■ RECORDS FOR THIS EXERCISE ■
(** The callback given to [fs.unlink]. *)
Definition unlink_callback (err : option string) : response * list event :=
  match err with
  | Some code =>
      if String.eqb code "ENOENT" then
        ({| status := 404;
            content := Json [("message", "File tidak ditemukan.")] |}, [])
      else
        ({| status := 500;
            content := Json [("message", "Gagal menghapus file.")] |},
         [ConsoleError "Error saat menghapus file:" code])
  | None =>
      ({| status := 200;
          content := Json [("message", "File berhasil dihapus.")] |}, [])
  end.

Definition delete_handler (env : environment) (filename : string)
    (d : gmap string entry) : outcome :=
  if includes ".." filename || includes "/" filename then
    respond 400 (Json [("message", "Nama file tidak valid.")]) d []
  else
    let filePath := Path.join [imagesDir; filename] in
    if includes nul filePath then
      (* [fs.unlink] throws on a path with a NUL character before it calls
         the system; Express catches what a handler throws and hands it
         to the error-handling middleware *)
      error_middleware (fs_invalid_path env filePath) d
    else
      let '(err, d') := fs_unlink d filePath in
      let '(r, evs) := unlink_callback err in
      {| reply := r; disk := d'; trace := FsUnlink filePath :: evs |}.

Definition delete_route (env : environment) (req : request)
    (filename : string) (d : gmap string entry) : outcome :=
  match checkDomain req with
  | Some (denied, evs) => {| reply := denied; disk := d; trace := evs |}
  | None => delete_handler env filename d
  end.

(** *** [express.static(imagesDir)] mounted on [/images] *)

Definition is_separator (c : ascii) : bool :=
  Ascii.eqb c "/" || Ascii.eqb c "\".

(** [UP_PATH_REGEXP.test(path)]: a [..] delimited by separators or by the
    ends of the path. *)
Definition up_path (path : string) : bool :=
  array_includes (split is_separator path) "..".

Definition starts_with_dot (s : string) : bool := startsWith "." s.

(** [containsDotFile(parts)] *)
Definition containsDotFile (parts : list string) : bool :=
  existsb (fun part => (1 <? Z.of_nat (String.length part))
                       && starts_with_dot part) parts.

(** The option [dotfiles] of [express.static] is left at its default,
    "ignore": a request whose last path segment begins with a dot is
    treated as if the file did not exist. *)
Definition dotfile_ignored (parts : list string) : bool :=
  containsDotFile parts && starts_with_dot (List.last parts "").

(** The static middleware with all options at their defaults, on the
    decoded path [path] below the mount point: [Some (inr r)] when it
    answers (a regular file, whole or in part or not at all according to
    the Range and conditional headers, or the redirect for a directory),
    [None] when it calls [next()] (another method, a [..] segment, a
    dotfile, nothing found), [Some (inl msg)] when it calls [next(err)]:
    once the file is found, the middleware forwards the errors of [send]. *)
Definition express_static (root : string) (req : request) (path : string)
    (d : gmap string entry) : option (string + response) :=
  if negb (array_includes ["GET"; "HEAD"] (method req)) then None
  else
    let path1 :=
      if String.eqb path "" then path
      else Path.normalize ("." +:+ "/" +:+ path) in
    if up_path path1 then None
    else
      let parts := split Path.is_slash path1 in
      let full := Path.normalize (Path.join [root; path1]) in
      if dotfile_ignored parts then None
      else
        let found :=
          if Path.last_is_slash path
          then d !! Path.join [full; "index.html"]
          else d !! full in
        match found with
        | Some (File bytes) =>
            let sent (part : list byte) :=
              if String.eqb (method req) "HEAD" then Empty else Bytes part in
            match negotiated req with
            | Whole => Some (inr {| status := 200; content := sent bytes |})
            | NotModified => Some (inr {| status := 304; content := Empty |})
            | Partial first last =>
                Some (inr {| status := 206;
                             content :=
                               sent (take (Z.to_nat (last - first + 1))
                                          (drop (Z.to_nat first) bytes)) |})
            | Refused message => Some (inl message)
            end
        | Some Directory =>
            if Path.last_is_slash path then None
            else Some (inr {| status := 301;
                              content := Redirect ("/images" +:+ path +:+ "/") |})
        | None => None
        end.

(** *** The application: middleware in the order of registration *)

(** [app.get('/', (req, res) => res.send('Server CDN Sederhana berjalan!'))],
    which Express also calls for HEAD.  [res.send] computes the entity tag
    of the text and answers 304, without content, to a request whose
    conditional headers show that the copy of the client is fresh. *)
Definition root_handler (req : request) (d : gmap string entry) : outcome :=
  match negotiated req with
  | NotModified => respond 304 Empty d []
  | _ =>
      respond 200 (if String.eqb (method req) "HEAD" then Empty
                   else Text "Server CDN Sederhana berjalan!") d []
  end.

Definition routes (env : environment) (req : request)
    (d : gmap string entry) : outcome :=
  match route req with
  | Upload =>
      if String.eqb (method req) "POST" then upload_route env req d
      else respond 404 DefaultPage d []
  | Delete filename =>
      if String.eqb (method req) "DELETE" then delete_route env req filename d
      else respond 404 DefaultPage d []
  | Root =>
      if array_includes ["GET"; "HEAD"] (method req) then root_handler req d
      else respond 404 DefaultPage d []
  | Undecodable message =>
      (* the router fails to decode the parameter when it matches the path
         against [/delete/:filename], whatever the method, and hands the
         error to the error-handling middleware *)
      error_middleware message d
  | _ => respond 404 DefaultPage d []
  end.


(** The status and the content of the answer, the file system afterwards
    and the log.  [cors] ends every OPTIONS request itself, with 204. *)
Definition app (env : environment) (req : request)
    (d : gmap string entry) : outcome :=
  (* app.use(cors({ origin: (origin, callback) => callback(null, true) })) *)
  if String.eqb (method req) "OPTIONS" then respond 204 Empty d []
  else
    (* app.use('/images', express.static(imagesDir)) *)
    let served :=
      match route req with
      | Static path => express_static imagesDir req path d
      | _ => None
      end in
    match served with
    | Some (inr r) => {| reply := r; disk := d; trace := [] |}
    | Some (inl message) => error_middleware message d
    | None =>
        (* app.use(express.json()) *)
        match payload_in req with
        | JsonBody (Some message) => error_middleware message d
        | _ => routes env req d
        end
    end.

(** A run of the server: the requests are handled one after the other. *)
Fixpoint run (reqs : list (environment * request)) (d : gmap string entry)
    : gmap string entry :=
  match reqs with
  | [] => d
  | (env, req) :: rest => run rest (disk (app env req d))
  end.

End Server.

(** *** Tokens *)

Module Uuid.
Import JsString.

Definition is_hex (c : ascii) : bool :=
  existsb (Ascii.eqb c) (chars "0123456789abcdef").
Definition is_hyphen (c : ascii) : bool := Ascii.eqb c "-".
Definition is_four (c : ascii) : bool := Ascii.eqb c "4".
Definition is_variant (c : ascii) : bool :=
  existsb (Ascii.eqb c) (chars "89ab").

(** The canonical rendering of a version-4 UUID, position by position:
    [xxxxxxxx-xxxx-4xxx-yxxx-xxxxxxxxxxxx]. *)
Definition shape : list (ascii -> bool) :=
  repeat is_hex 8 ++ [is_hyphen] ++ repeat is_hex 4 ++ [is_hyphen]
  ++ [is_four] ++ repeat is_hex 3 ++ [is_hyphen]
  ++ [is_variant] ++ repeat is_hex 3 ++ [is_hyphen] ++ repeat is_hex 12.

■ WHAT IS BEING ASKED ■
Scan the material for lines with the word "headers", and copy each line you find.

■ REPLY ■
    the Range and conditional headers, or the redirect for a directory),
    conditional headers show that the copy of the client is fresh. *)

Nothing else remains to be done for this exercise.